[WORK INSTRUCTION]
The lines wanted run from the first one below through the one with "Definition header_ok (c". Return them exactly.

── DATA RECORDS

(* ===== verification/VlessRound.v ===== *)
(** VLESS from end to end: the request header and the server's view of it, streams
    and datagrams over a transport that may fail at any byte. *)

From S2P Require Import Prelude GoStrings NetIP Pool Metadata GoState Common Transport VmessHeader VmessRound Vless.
From Stdlib Require Import Strings.Byte.

Section round.
Context {BS : BufferSource}.
Context (ParseIP : list byte -> list byte) (IPString : list byte -> list byte) (JoinHostPort : list byte -> Z -> list byte)
  (resolveUDPAddr : list byte -> res UDPAddr) (Marshal : list byte -> res (list byte)).
Abbreviation write := (write ParseIP).
Abbreviation beforeRead := (beforeRead IPString).

(** * The header *)

Definition header (c : Conn) : list byte :=
  let m := vbase (metadata c) in
  [x00] ++ cmdKey c ++ [z2b (Z.of_nat (length (addonsBytes c)))] ++ addonsBytes c ++
  (if Mux (metadata c) then [x03]
   else [NetworkToByte (Network m)] ++ be16 (mPort (base m)) ++ [MetadataTypeToByte (Type_ (base m))] ++ addr_bytes ParseIP (base m)).
Definition header_ok (c : Conn) : Prop := length (cmdKey c) = 16%nat /\ target_ok ParseIP (base (vbase (metadata c))).

Lemma reqHeader_ok c : header_ok c -> reqHeader ParseIP c = Ret (header c).
Proof.
  intros [Lk T]. unfold reqHeader, header. set (m := vbase (metadata c)) in *. set (a := addonsBytes c). cbv zeta.
  set (N := if Mux (metadata c) then _ else _). assert (LN : (length a + 19 <= N)%nat) by (unfold N; destruct (Mux _); lia).
  pose proof (src_length N) as Lb. set (buf := src_get N) in *. clearbody buf.
  rewrite set_at_0, bind_ret by lia. rewrite copy_at_app by (rewrite ?length_drop; cbn [length]; lia). rewrite bind_ret, drop_drop.
  rewrite set_at_app by (rewrite ?length_app, ?length_drop; cbn [length]; lia). rewrite bind_ret, drop_drop.
  rewrite copy_at_app by (rewrite ?length_app, ?length_drop; cbn [length]; lia). rewrite bind_ret, drop_drop.
  set (p := (([x00] ++ cmdKey c) ++ [_]) ++ a). assert (Lp : length p = (18 + length a)%nat) by (unfold p; rewrite !length_app; cbn [length]; lia).
  set (r := drop _ buf). assert (Lr : length r = (N - (18 + length a))%nat) by (unfold r; rewrite length_drop; cbn [length]; lia).
  clearbody r. unfold N in *. destruct (Mux (metadata c)).
  - rewrite set_at_app by (rewrite ?Lr, ?Lp; lia). destruct r as [|r0 [|]]; cbn in Lr; try lia. unfold p. by rewrite <- !app_assoc.
  - pose proof (length_addr_bytes _ _ T) as La. rewrite set_at_app by (rewrite ?Lr, ?Lp; lia). rewrite bind_ret.
    rewrite write_at_app by (rewrite ?length_app, ?length_drop, ?length_be_put, ?Lp; cbn [length]; lia). rewrite bind_ret, length_be_put, drop_drop.
    rewrite set_at_app by (rewrite ?length_app, ?length_drop, ?length_be_put, ?Lp; cbn [length]; lia). rewrite bind_ret, drop_drop.
    set (q := ((p ++ _) ++ _) ++ _). assert (Lq : length q = (22 + length a)%nat) by (unfold q; rewrite !length_app, length_be_put, Lp; cbn [length]; lia).
    rewrite slice_from_app, bind_ret by lia. match goal with |- context [PutAddr _ _ ?t] => destruct (PutAddr_ok ParseIP (base m) t T) as [k ->]; [rewrite !length_drop; lia|] end. rewrite bind_ret.
    rewrite take_app_length' by lia. rewrite drop_drop, drop_ge, app_nil_r by lia. unfold q, p. by rewrite <- !app_assoc.
Qed.

(** * Writing *)

(** A transport that obeys the contract of [io.Writer] for messages of up to [n]
    bytes: a write that is cut short is reported. *)
Definition plan_ok (n : nat) (plan : list wstep) : Prop := Forall (fun '(Accept k e) => e = None -> (n <= k)%nat) plan.

Lemma conn_Write_prefix b t n : plan_ok n (t_plan t) -> (length b <= n)%nat -> exists t' j e, conn_Write b t = (t', (j, e)) /\ (j <= length b)%nat /\
  t_out t' = t_out t ++ take j b /\ plan_ok n (t_plan t') /\ (e = None -> j = length b) /\ (t_plan t = [] /\ t_closed t = false -> e = None /\ t_plan t' = [] /\ t_closed t' = false).
Proof.
  intros P L. unfold conn_Write. destruct (t_closed t) eqn:C.
  { do 3 eexists. split; [reflexivity|]. rewrite take_0, app_nil_r. split_and!; try done; [lia|by intros [_ ?]]. }
  destruct (t_plan t) as [|[k e] plan].
  { do 3 eexists. split; [reflexivity|]. cbn. rewrite firstn_all. done. }
  apply Forall_cons in P as [Pk P]. do 3 eexists. split; [reflexivity|]. cbn. split_and!; try done; [lia| |by intros [? _]]. intros E. specialize (Pk E). lia.
Qed.

(** A connection whose next write is preceded by [pre]. *)
Definition ready (pre : list byte) (c : Conn) : Prop :=
  header_ok c /\ (if negb (onceWrite c) && IsClient (base (vbase (metadata c))) then pre = header c else pre = []).

(** Everything but the transport and the mark of the first write is kept. *)
Definition same (c c' : Conn) : Prop :=
  metadata c' = metadata c /\ cmdKey c' = cmdKey c /\ cachedProxyAddr c' = cachedProxyAddr c /\ addonsBytes c' = addonsBytes c /\
  readHeaderDone c' = readHeaderDone c /\ headerErr c' = headerErr c /\ inp c' = inp c.
Lemma vl_same_refl c : same c c. Proof. done. Qed.
Lemma vl_same_trans a b c : same a b -> same b c -> same a c.
Proof. unfold same. intros (?&?&?&?&?&?&?) (?&?&?&?&?&?&?). split_and!; congruence. Qed.

(** A step that puts [b] behind [pre] on the wire, or a prefix and an error. *)
Definition puts (n : nat) (pre b : list byte) (c : Conn) (r : Conn * res (nat * option error)) (count : nat) : Prop :=
  exists c' j k e, r = (c', Ret (k, e)) /\ same c c' /\ plan_ok n (t_plan (outp c')) /\ (j <= length (pre ++ b))%nat /\
    t_out (outp c') = t_out (outp c) ++ take j (pre ++ b) /\ (e = None -> k = count /\ j = length (pre ++ b) /\ ready [] c') /\
    (t_plan (outp c) = [] /\ t_closed (outp c) = false -> e = None /\ t_plan (outp c') = [] /\ t_closed (outp c') = false).

Lemma write_puts n pre b c : ready pre c -> plan_ok n (t_plan (outp c)) -> (length (pre ++ b) <= n)%nat -> puts n pre b c (write b c) (length b).
Proof.
  intros [H Hp] P L. unfold write, Vless.write. st_pure. destruct (negb (onceWrite c) && IsClient _) eqn:E; subst pre.
  2:{ unfold transport_Write. destruct (conn_Write_prefix b (outp c) n P L) as (t & j & e & -> & Lj & Ho & P' & He & Hg).
      exists (set_outp t c), j, j, e. split_and!; try done. intros N. rewrite (He N). split_and!; try done. unfold ready. cbn. by rewrite E. }
  st_lift ltac:(by apply reqHeader_ok). rewrite length_app in L.
  assert (exists t j e k, write_each (header c :: if decide (0 < length b)%nat then [b] else []) 0 (outp c) = (t, (k, e)) /\ plan_ok n (t_plan t) /\ (j <= length (header c ++ b))%nat /\
    t_out t = t_out (outp c) ++ take j (header c ++ b) /\ (e = None -> j = length (header c ++ b)) /\ (t_plan (outp c) = [] /\ t_closed (outp c) = false -> e = None /\ t_plan t = [] /\ t_closed t = false)) as (t & j & e & k & Ew & P' & Lj & Ho & He & Hg).
  { cbn [write_each]. destruct (conn_Write_prefix (header c) (outp c) n P ltac:(lia)) as (t1 & j1 & e1 & -> & L1 & O1 & P1 & E1 & G1).
    destruct e1 as [e1|].
    { do 4 eexists. split; [reflexivity|]. split; [done|]. split; [|split; [rewrite O1; f_equal; symmetry; by apply take_app_le|split; [done|]]]; [rewrite length_app; lia|]. intros G. by destruct (G1 G). }
    rewrite (E1 eq_refl), firstn_all in *. case_decide as Hb; cbn [write_each].
    2:{ destruct b; [|cbn in Hb; lia]. rewrite app_nil_r. do 4 eexists. split; [reflexivity|]. split; [done|]. rewrite O1. split_and!; [done|by rewrite firstn_all|done|done]. }
    destruct (conn_Write_prefix b t1 n P1 ltac:(lia)) as (t2 & j2 & e2 & -> & L2 & O2 & P2 & E2 & G2).
    assert (O : t_out t2 = t_out (outp c) ++ take (length (header c) + j2) (header c ++ b)) by (rewrite O2, O1, <- app_assoc; f_equal; by rewrite take_app_add).
    destruct e2 as [e2|]; (do 4 eexists; split; [reflexivity|split; [done|split; [|split; [exact O|split; [|intros G; destruct (G1 G) as (_ & Ga); destruct (G2 Ga); done]]]]]); rewrite ?length_app; try lia; try done.
    intros _. rewrite (E2 eq_refl). lia. }
  unfold Buffers_WriteTo at 1. rewrite (st_bind_Ret _ _ _ (set_outp t c) (k, e)) by (by rewrite Ew). cbv beta iota. destruct e as [e|].
  - exists (set_outp t c), j, 0%nat, (Some (Wrap "write header" e)). split_and!; try done. intros G. by destruct (Hg G).
  - exists (set_onceWrite (set_outp t c)), j, (length b), None. split_and!; try done. intros _. split_and!; try done. by apply He.
Qed.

────

[REPLY]
(* ===== verification/VlessRound.v ===== *)
(** VLESS from end to end: the request header and the server's view of it, streams
    and datagrams over a transport that may fail at any byte. *)

From S2P Require Import Prelude GoStrings NetIP Pool Metadata GoState Common Transport VmessHeader VmessRound Vless.
From Stdlib Require Import Strings.Byte.

Section round.
Context {BS : BufferSource}.
Context (ParseIP : list byte -> list byte) (IPString : list byte -> list byte) (JoinHostPort : list byte -> Z -> list byte)
  (resolveUDPAddr : list byte -> res UDPAddr) (Marshal : list byte -> res (list byte)).
Abbreviation write := (write ParseIP).
Abbreviation beforeRead := (beforeRead IPString).

(** * The header *)

Definition header (c : Conn) : list byte :=
  let m := vbase (metadata c) in
  [x00] ++ cmdKey c ++ [z2b (Z.of_nat (length (addonsBytes c)))] ++ addonsBytes c ++
  (if Mux (metadata c) then [x03]
   else [NetworkToByte (Network m)] ++ be16 (mPort (base m)) ++ [MetadataTypeToByte (Type_ (base m))] ++ addr_bytes ParseIP (base m)).
Definition header_ok (c : Conn) : Prop := length (cmdKey c) = 16%nat /\ target_ok ParseIP (base (vbase (metadata c))).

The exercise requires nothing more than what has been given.